Raja Koduri and Satoshi Matsuoka Discuss the Future of HPC at SC21

By Tiffany Trader

November 29, 2021

HPCwire’s Managing Editor sits down with Intel’s Raja Koduri and Riken’s Satoshi Matsuoka in St. Louis for an off-the-cuff conversation about their SC21 experience, what comes after exascale and why they are collaborating.

Koduri, senior vice president and general manager of Intel’s accelerated computing systems and graphics (AXG) group, leads the team that is designing and implementing the GPU-accelerated Aurora exascale system, destined for Argonne National Laboratory next year. And Satoshi Matsuoka, director for the Riken Center for Computational Science, is one of the principal architects of Riken’s Arm-based Fugaku system, the world’s number-one ranked supercomputer.

What are these Intel and Riken leaders doing together at SC? Watch the interview – or read the transcript – to find out!

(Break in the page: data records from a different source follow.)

(** [platform_event_analogfilter]: [find_axis], then the clamp of
    [buffer_sz] and [set_analogstate] on the axis found. *)
Definition platform_event_analogfilter (io : iodev_state) (devid axisid
  lower_bound upper_bound dz buffer_sz : Z) (kind : filter_kind)
  : iodev_state :=
  let ax := uaxis axisid in
  match lookup_devnode io devid with
  | None => io
  | Some i =>
      match nth_error (nodes io) i with
      | None => io
      | Some n =>
          match node_axis n ax with
          | None => io
          | Some a =>
              mk_iodev (n_devs io) (mouseid io)
                (list_set (nodes io) i
                   (set_node_axis n ax
                      (analogfilter_axis a lower_bound upper_bound dz
                         buffer_sz kind)))
                (pollset io)
          end
      end
  end.

(** [platform_event_devlabel]; a slot index at or beyond the end of
    [nodes] would be an out-of-bounds read in C, taken here as a zeroed
    slot. *)
Definition platform_event_devlabel (io : iodev_state) (devid : Z)
  : String.string :=
  if devid =? -1 then "mouse"%string
  else if (devid <? 0) || (n_devs io <=? devid) then "no device"%string
  else
    let n := nth (Z.to_nat devid) (nodes io) zero_node in
    if String.eqb (label n) String.EmptyString then "no identifier"%string
    else label n.

(** [disconnect] of the node in slot [k] (the node the dispatch loop
    handed to the decoder): the new registry and the descriptors closed. *)
Definition disconnect (io : iodev_state) (k : nat) : iodev_state * list Z :=
  let node := nth k (nodes io) zero_node in
  match scan_devnum (nodes io) 0 (Z.to_nat (n_devs io)) (devnum node) with
  | None => (io, [])
  | Some i =>
      (mk_iodev
         (if Z.of_nat i =? n_devs io - 1 then n_devs io - 1 else n_devs io)
         (mouseid io)
         (list_set (nodes io) k (set_handle node 0))
         (list_set (pollset io) i (0, 0)),
       [handle node])
  end.

(** The device loop of [platform_event_deinit] over the first [n] slots:
    the slots after it and the descriptors closed. *)
Fixpoint deinit_nodes (ns : list devnode) (n : nat) : list devnode * list Z :=
  match ns, n with
  | [], _ => ([], [])
  | _, O => (ns, [])
  | x :: r, S n' =>
      let '(r', c) := deinit_nodes r n' in
      if 0 <? handle x then (zero_node :: r', handle x :: c) else (x :: r', c)
  end.

(** The fields of [gstate] that [platform_event_deinit] reads and writes
    ([mode] is not touched). *)
Record gstate_t := mk_gstate {
  kbmode : Z;
  leds : Z;
  mute : bool;
  tty : Z;
  notify : Z
}.

(** Constants of [unistd.h] and [linux/kd.h]. *)
Definition STDIN_FILENO := 0.
Definition KD_TEXT := 0.
Definition K_XLATE := 1.
Definition K_OFF := 4.

(** The console requests [platform_event_deinit] issues on [gstate.tty]. *)
Inductive tty_request := KDSKBMUTE (arg : Z) | KDSETMODE (arg : Z)
  | KDSKBMODE (arg : Z) | KDSETLED (arg : Z).

(** [platform_event_deinit]: [is_tty] is the answer of [isatty(gstate.tty)].
    The result is the new [gstate] and [iodev], the console requests in
    order, and the descriptors closed in order (console, inotify, then the
    devices).  A failing [KDSETMODE] only logs a warning. *)
Definition platform_event_deinit (is_tty : bool) (gs : gstate_t)
  (io : iodev_state) : gstate_t * iodev_state * list tty_request * list Z :=
  let '(gs1, reqs) :=
    if is_tty && mute gs then
      let km := if kbmode gs =? K_OFF then K_XLATE else kbmode gs in
      (mk_gstate km (leds gs) false (tty gs) (notify gs),
       [KDSKBMUTE 0; KDSETMODE KD_TEXT; KDSKBMODE km; KDSETLED (leds gs)])
    else (gs, []) in
  let '(gs2, c1) :=
    if negb (tty gs1 =? STDIN_FILENO)
    then (mk_gstate (kbmode gs1) (leds gs1) (mute gs1) STDIN_FILENO (notify gs1),
          [tty gs1])
    else (gs1, []) in
  let '(gs3, c2) :=
    if negb (notify gs2 =? -1)
    then (mk_gstate (kbmode gs2) (leds gs2) (mute gs2) (tty gs2) (-1),
          [notify gs2])
    else (gs2, []) in
  let '(ns, c3) := deinit_nodes (nodes io) (Z.to_nat (n_devs io)) in
  (gs3, mk_iodev 0 (mouseid io) ns (pollset io), reqs, c1 ++ c2 ++ c3).

(** [iodev.period] and [iodev.delay], both [unsigned]. *)
Record repeat_state := mk_repeat { period : Z; delay : Z }.

Definition to_u32 (z : Z) : Z := z mod 4294967296.
Definition to_i32 (u : Z) : Z :=
  if u <? 2147483648 then u else u - 4294967296.

Definition is_keyboard (t : devnode_type) : bool :=
  match t with DEVNODE_KEYBOARD => true | _ => false end.

(** The handles of the keyboards among the first [n] slots. *)
Fixpoint keyboard_handles (ns : list devnode) (n : nat) : list Z :=
  match ns, n with
  | [], _ | _, O => []
  | x :: r, S n' =>
      (if is_keyboard (dtype x) then [handle x] else []) ++
      keyboard_handles r n'
  end.

(** [platform_event_keyrepeat]: the new repeat state, [*period] and
    [*delay] after the call, and the [KDKBDREP] requests (handle, period,
    delay) it issues. *)
Definition platform_event_keyrepeat (io : iodev_state) (rs : repeat_state)
  (period_in delay_in : Z) : repeat_state * Z * Z * list (Z * Z * Z) :=
  let '(rs1, period_out, upd1) :=
    if period_in <? 0 then (rs, to_i32 (period rs), false)
    else (mk_repeat (to_u32 period_in) (delay rs), to_i32 (period rs), true) in
  let '(rs2, delay_out, upd2) :=
    if delay_in <? 0
    then (mk_repeat (period rs1) (to_u32 delay_in), to_i32 (delay rs1), true)
    else (rs1, delay_in, upd1) in
  (rs2, period_out, delay_out,
   if upd2
   then map (fun h => (h, to_i32 (period rs2), to_i32 (delay rs2)))
          (keyboard_handles (nodes io) (Z.to_nat (n_devs io)))
   else []).

(** Modelled from the spec: the flags of
    [enum PLATFORM_EVENT_CAPABILITIES] (not among the sources) used by
    [platform_input_capabilities], taken as distinct bits; a bit mask is a
    predicate on them. *)
Inductive acap := ACAP_TRANSLATED | ACAP_MOUSE | ACAP_GAMING | ACAP_TOUCH
  | ACAP_POSITION | ACAP_ORIENTATION.

Definition acap_eqb (a b : acap) : bool :=
  match a, b with
  | ACAP_TRANSLATED, ACAP_TRANSLATED | ACAP_MOUSE, ACAP_MOUSE
  | ACAP_GAMING, ACAP_GAMING | ACAP_TOUCH, ACAP_TOUCH
  | ACAP_POSITION, ACAP_POSITION | ACAP_ORIENTATION, ACAP_ORIENTATION => true
  | _, _ => false
  end.

(** The [switch] of [platform_input_capabilities]. *)
Definition type_caps (t : devnode_type) : list acap :=
  match t with
  | DEVNODE_SENSOR => [ACAP_POSITION; ACAP_ORIENTATION]
  | DEVNODE_MOUSE => [ACAP_MOUSE]
  | DEVNODE_GAME => [ACAP_GAMING]
  | DEVNODE_KEYBOARD => [ACAP_TRANSLATED]
  | DEVNODE_TOUCH => [ACAP_TOUCH]
  | _ => []
  end.

Fixpoint caps_loop (ns : list devnode) (n : nat) (rv : acap -> bool)
  : acap -> bool :=
  match ns, n with
  | [], _ | _, O => rv
  | x :: r, S n' =>
      caps_loop r n'
        (if negb (handle x =? 0)
         then fun c => rv c || existsb (acap_eqb c) (type_caps (dtype x))
         else rv)
  end.

(** [platform_input_capabilities]. *)
Definition platform_input_capabilities (io : iodev_state) : acap -> bool :=
  caps_loop (nodes io) (Z.to_nat (n_devs io)) (fun _ => false).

Transcript (lightly edited):

Tiffany Trader: Hello, I’m Tiffany Trader, managing editor of HPCwire. And here with me today are Satoshi Matsuoka, director for the Riken Center for Computational Science, and Raja Koduri, senior vice president and general manager of the accelerated computing system and graphics group, AXG – which you can see on his jacket – at Intel Corporation. And we’re all together at SC21 in St. Louis. We’re going to have some discussion about what we’re doing here at the show, and then what’s ahead in the future. Here we are on the eve of exascale, the cusp of exascale, so: how did we get here and where are we going into the future? And what are the next steps?

Satoshi-san, you are the innovator and the designer for the top system, the Fugaku supercomputer, which has been the number-one system now for four cycles of the Top500 list. So you’ve got four of those number-one certificates, but you’ve also got number one on HPCG, and I believe also HPL-AI with already some exascale results for that. So how is your show going here at SC21?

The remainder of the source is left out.